[Start of section]

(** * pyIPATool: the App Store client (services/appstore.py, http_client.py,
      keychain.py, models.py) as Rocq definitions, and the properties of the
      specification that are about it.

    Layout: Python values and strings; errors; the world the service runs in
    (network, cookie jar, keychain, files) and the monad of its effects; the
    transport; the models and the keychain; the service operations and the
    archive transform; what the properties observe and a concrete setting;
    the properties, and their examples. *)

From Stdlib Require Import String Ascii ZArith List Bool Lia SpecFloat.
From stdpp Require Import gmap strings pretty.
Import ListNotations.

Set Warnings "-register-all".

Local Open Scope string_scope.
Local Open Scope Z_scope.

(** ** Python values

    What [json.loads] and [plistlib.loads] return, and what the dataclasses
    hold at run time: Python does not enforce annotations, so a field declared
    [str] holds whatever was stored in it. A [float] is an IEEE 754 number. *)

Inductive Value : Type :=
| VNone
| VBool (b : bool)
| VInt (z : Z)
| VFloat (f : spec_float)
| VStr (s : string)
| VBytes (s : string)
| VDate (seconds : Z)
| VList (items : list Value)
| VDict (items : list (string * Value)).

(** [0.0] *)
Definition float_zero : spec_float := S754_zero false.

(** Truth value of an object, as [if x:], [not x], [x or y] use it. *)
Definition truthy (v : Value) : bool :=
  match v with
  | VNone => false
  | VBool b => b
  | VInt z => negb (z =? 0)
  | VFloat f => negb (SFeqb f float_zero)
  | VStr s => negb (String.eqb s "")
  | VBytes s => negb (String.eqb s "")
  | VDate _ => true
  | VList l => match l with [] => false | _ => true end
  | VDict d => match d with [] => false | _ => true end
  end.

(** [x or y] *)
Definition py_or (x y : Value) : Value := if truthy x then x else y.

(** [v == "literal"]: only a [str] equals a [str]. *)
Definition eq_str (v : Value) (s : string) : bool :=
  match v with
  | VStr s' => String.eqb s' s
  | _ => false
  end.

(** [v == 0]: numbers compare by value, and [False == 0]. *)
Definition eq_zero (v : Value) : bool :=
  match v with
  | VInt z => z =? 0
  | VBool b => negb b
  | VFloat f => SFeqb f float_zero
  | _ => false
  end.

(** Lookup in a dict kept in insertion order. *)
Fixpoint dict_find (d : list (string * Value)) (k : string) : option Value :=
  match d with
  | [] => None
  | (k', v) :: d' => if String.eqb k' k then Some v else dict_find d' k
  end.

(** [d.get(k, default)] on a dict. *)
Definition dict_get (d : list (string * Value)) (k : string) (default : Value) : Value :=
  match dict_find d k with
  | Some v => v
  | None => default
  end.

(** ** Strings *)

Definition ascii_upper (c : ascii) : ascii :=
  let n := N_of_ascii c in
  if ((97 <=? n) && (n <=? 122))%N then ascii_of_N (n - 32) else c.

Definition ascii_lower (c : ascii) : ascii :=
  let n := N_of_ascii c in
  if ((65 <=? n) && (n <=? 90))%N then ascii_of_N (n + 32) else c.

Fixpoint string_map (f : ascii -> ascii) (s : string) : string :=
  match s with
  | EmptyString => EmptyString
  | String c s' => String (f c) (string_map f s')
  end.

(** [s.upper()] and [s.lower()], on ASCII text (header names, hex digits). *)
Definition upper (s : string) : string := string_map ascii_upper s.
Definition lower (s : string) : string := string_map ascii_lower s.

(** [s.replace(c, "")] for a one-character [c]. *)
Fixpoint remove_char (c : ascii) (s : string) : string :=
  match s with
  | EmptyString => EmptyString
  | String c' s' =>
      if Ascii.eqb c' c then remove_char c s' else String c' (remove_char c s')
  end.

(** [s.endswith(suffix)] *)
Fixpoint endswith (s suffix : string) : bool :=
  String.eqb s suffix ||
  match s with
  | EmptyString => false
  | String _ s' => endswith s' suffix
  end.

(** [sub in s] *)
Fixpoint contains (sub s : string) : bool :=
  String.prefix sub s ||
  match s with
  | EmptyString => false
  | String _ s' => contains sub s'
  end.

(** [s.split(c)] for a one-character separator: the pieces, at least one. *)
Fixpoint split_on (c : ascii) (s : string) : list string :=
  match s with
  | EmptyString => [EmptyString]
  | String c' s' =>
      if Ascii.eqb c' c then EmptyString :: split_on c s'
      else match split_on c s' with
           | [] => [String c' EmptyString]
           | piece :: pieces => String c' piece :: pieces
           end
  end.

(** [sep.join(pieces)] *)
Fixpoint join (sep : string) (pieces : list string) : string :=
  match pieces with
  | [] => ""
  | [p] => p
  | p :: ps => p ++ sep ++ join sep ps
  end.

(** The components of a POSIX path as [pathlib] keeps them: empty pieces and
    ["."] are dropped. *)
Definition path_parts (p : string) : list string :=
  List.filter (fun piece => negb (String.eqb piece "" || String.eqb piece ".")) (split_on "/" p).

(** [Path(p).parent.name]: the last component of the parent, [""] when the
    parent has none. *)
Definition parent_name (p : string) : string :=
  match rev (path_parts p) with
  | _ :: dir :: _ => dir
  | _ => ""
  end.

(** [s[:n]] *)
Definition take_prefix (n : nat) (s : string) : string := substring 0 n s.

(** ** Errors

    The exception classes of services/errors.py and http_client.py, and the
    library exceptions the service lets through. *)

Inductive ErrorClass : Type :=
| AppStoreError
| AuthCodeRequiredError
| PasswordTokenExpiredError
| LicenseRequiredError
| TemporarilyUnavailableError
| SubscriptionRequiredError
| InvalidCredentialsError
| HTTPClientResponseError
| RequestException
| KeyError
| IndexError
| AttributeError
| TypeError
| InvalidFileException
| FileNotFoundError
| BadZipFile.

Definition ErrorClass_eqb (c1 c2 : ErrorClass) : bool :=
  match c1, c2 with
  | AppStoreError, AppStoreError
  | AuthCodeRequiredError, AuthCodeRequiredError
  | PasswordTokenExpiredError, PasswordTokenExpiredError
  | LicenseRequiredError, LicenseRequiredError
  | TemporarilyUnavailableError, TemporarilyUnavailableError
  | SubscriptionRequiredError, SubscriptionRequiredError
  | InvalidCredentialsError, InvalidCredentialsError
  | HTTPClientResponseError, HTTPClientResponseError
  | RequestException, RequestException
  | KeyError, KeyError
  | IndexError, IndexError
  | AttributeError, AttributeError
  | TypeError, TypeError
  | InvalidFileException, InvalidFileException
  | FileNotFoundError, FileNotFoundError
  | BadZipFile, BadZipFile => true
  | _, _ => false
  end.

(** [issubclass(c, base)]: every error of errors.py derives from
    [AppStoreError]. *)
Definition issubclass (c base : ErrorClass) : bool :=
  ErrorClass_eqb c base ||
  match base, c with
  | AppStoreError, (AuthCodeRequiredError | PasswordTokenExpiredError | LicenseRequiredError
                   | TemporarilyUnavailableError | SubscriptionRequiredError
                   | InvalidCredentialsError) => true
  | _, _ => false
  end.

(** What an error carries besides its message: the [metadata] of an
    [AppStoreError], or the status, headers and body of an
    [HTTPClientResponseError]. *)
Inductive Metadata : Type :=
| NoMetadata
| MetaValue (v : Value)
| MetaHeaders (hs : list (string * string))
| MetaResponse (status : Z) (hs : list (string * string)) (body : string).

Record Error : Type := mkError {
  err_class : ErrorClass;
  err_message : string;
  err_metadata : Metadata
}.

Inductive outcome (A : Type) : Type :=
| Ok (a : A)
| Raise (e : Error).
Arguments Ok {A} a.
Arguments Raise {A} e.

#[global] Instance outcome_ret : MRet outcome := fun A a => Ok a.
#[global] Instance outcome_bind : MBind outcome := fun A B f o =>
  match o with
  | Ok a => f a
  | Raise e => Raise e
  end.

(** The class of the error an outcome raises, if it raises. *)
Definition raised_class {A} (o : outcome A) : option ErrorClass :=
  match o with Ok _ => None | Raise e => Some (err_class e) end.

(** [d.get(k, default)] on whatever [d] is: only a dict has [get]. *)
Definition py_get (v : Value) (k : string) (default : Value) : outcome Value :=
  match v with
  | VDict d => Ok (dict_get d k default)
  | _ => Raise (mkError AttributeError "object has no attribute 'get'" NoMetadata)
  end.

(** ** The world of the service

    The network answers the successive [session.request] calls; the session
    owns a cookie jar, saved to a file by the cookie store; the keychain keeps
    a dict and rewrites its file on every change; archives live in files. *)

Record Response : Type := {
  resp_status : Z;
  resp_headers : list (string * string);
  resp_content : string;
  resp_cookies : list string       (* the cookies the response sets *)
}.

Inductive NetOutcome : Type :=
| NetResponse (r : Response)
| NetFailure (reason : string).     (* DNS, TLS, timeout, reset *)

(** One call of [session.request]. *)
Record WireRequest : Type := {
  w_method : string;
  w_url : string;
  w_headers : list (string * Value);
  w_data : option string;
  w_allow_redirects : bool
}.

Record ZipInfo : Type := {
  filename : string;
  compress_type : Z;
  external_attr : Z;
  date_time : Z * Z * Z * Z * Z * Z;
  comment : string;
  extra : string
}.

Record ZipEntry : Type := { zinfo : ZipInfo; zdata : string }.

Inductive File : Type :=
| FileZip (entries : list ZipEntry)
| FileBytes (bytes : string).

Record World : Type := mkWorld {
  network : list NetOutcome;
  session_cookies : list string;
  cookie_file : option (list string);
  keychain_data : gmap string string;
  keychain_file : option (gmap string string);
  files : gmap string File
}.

[End of section]

* [The task]
Ending with the line containing "(network, cookie jar, keychain, files)", please print exactly the lines of the material above from its first line onward, and nothing else.

* [Result for this exercise]
(** * pyIPATool: the App Store client (services/appstore.py, http_client.py,
      keychain.py, models.py) as Rocq definitions, and the properties of the
      specification that are about it.

    Layout: Python values and strings; errors; the world the service runs in
    (network, cookie jar, keychain, files) and the monad of its effects; the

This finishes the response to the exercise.